◆ Task to carry out
Only the lines from the start of the data through the one containing "requests and returns" belong in your answer; return them exactly.

◆ Stored items
»»

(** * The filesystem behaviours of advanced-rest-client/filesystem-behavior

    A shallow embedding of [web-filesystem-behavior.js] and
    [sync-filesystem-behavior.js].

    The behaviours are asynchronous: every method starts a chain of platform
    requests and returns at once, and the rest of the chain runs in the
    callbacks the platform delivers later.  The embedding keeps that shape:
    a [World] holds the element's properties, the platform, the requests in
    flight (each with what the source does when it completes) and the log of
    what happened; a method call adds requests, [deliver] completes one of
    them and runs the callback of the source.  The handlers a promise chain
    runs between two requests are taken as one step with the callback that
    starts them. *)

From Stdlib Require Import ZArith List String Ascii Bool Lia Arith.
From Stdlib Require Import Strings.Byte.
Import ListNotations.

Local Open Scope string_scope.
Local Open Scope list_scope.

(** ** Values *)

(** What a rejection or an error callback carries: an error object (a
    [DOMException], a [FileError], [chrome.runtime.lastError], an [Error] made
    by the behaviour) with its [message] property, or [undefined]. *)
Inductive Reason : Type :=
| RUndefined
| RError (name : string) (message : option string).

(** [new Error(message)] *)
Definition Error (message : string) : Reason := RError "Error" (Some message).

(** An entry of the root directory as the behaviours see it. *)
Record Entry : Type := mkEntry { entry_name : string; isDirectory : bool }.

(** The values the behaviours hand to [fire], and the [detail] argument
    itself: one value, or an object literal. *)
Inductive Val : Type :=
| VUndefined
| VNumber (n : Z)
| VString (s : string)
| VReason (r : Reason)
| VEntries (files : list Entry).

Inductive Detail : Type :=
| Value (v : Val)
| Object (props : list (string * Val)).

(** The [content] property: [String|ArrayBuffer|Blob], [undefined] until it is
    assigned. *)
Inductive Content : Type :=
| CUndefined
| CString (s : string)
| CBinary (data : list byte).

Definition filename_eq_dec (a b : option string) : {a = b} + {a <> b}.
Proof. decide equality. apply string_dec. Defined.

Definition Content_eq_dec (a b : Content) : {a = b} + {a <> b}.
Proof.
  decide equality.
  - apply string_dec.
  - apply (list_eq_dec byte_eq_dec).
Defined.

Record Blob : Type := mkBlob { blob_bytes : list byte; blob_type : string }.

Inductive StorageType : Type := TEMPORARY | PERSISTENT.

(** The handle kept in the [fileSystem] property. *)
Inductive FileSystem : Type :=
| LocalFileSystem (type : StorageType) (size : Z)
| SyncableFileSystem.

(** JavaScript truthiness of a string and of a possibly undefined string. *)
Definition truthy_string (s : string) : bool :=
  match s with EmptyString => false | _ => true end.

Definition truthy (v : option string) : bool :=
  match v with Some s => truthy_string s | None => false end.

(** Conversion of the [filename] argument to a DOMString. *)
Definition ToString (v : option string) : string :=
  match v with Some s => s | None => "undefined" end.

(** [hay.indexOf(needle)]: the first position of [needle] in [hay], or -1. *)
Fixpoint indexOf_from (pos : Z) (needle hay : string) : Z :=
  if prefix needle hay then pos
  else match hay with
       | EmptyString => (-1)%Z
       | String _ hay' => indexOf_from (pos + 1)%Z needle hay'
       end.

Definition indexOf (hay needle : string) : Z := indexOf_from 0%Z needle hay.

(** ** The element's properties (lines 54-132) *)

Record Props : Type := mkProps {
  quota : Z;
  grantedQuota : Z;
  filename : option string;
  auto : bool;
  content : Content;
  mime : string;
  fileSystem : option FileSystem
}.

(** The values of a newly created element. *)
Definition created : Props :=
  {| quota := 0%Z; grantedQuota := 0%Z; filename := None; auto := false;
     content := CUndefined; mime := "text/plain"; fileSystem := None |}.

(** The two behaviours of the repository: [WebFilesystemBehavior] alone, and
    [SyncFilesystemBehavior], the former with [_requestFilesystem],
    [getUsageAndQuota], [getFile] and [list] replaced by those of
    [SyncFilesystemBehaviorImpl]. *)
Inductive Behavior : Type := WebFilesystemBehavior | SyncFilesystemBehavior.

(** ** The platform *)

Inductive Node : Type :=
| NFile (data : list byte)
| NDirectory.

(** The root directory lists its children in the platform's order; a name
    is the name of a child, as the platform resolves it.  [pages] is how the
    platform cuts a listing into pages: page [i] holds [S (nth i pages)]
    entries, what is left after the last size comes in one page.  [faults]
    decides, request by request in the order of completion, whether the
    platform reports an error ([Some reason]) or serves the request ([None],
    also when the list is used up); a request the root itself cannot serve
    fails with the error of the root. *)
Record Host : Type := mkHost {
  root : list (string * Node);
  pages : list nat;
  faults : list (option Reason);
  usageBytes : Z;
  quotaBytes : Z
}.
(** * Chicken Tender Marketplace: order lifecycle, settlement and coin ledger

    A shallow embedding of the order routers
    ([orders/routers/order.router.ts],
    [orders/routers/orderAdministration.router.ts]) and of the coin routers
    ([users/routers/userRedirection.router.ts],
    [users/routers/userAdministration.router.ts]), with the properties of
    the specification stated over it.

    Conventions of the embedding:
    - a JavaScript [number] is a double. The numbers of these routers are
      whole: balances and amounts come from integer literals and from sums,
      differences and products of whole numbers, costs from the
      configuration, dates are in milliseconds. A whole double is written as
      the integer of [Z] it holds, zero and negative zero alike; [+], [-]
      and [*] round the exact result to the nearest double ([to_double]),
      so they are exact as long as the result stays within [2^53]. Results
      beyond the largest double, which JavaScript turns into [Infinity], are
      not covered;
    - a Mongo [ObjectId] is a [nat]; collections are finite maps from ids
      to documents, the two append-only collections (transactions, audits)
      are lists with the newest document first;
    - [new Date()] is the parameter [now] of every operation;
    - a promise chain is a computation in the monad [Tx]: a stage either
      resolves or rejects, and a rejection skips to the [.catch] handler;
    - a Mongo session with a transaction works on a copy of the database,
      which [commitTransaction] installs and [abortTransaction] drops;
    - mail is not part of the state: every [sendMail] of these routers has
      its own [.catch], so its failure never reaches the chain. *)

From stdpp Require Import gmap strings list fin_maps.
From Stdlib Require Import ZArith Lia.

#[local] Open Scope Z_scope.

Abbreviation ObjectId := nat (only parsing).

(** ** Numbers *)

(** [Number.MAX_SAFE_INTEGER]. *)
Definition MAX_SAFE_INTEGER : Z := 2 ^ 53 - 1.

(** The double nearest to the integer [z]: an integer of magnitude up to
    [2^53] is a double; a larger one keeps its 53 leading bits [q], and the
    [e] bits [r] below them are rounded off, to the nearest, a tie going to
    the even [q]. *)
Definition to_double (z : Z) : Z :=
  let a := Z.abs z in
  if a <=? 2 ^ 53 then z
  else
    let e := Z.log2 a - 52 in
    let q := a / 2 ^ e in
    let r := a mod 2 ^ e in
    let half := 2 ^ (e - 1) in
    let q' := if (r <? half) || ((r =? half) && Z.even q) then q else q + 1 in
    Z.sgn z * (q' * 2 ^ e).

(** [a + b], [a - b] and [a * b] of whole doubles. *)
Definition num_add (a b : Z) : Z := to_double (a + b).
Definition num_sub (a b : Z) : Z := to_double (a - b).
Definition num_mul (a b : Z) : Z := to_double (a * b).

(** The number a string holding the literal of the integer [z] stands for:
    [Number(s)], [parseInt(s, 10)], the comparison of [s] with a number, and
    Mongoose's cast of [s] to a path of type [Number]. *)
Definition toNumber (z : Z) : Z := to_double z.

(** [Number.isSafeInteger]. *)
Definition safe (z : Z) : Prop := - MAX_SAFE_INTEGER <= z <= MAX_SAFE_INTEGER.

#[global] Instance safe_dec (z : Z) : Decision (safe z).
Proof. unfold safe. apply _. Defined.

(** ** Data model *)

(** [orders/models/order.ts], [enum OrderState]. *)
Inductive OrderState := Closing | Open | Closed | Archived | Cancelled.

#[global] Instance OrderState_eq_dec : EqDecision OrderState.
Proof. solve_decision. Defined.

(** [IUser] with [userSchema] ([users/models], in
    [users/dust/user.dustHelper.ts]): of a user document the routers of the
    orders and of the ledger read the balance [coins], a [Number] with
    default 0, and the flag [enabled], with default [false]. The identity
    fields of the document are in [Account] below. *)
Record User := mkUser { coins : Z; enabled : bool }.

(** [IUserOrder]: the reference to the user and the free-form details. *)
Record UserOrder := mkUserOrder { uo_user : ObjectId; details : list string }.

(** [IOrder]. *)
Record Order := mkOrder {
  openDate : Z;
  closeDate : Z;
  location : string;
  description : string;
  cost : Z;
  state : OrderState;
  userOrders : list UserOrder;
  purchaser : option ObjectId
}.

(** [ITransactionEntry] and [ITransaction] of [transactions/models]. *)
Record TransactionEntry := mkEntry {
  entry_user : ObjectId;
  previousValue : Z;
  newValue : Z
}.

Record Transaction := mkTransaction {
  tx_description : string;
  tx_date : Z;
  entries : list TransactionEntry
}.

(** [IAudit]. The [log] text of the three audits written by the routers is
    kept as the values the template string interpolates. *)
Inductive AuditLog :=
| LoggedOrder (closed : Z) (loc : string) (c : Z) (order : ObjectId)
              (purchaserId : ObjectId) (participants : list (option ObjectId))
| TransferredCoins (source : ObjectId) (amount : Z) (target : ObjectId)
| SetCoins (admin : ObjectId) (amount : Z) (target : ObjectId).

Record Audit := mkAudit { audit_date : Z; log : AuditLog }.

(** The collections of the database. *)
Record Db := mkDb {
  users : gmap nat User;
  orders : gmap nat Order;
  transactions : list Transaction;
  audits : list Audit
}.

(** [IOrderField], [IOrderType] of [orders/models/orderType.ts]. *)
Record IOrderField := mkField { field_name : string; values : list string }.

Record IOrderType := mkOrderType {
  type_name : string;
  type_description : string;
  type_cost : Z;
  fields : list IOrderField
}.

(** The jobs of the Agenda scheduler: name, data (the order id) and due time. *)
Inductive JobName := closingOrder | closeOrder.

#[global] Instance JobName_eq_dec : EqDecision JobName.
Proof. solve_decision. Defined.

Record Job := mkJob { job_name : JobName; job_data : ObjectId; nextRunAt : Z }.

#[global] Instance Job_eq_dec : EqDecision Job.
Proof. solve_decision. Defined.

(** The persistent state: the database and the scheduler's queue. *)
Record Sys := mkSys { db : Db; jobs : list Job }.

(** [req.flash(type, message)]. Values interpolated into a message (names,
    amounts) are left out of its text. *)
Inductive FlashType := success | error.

««

◆ Answer space
(** * The filesystem behaviours of advanced-rest-client/filesystem-behavior

    A shallow embedding of [web-filesystem-behavior.js] and
    [sync-filesystem-behavior.js].

    The behaviours are asynchronous: every method starts a chain of platform
    requests and returns at once, and the rest of the chain runs in the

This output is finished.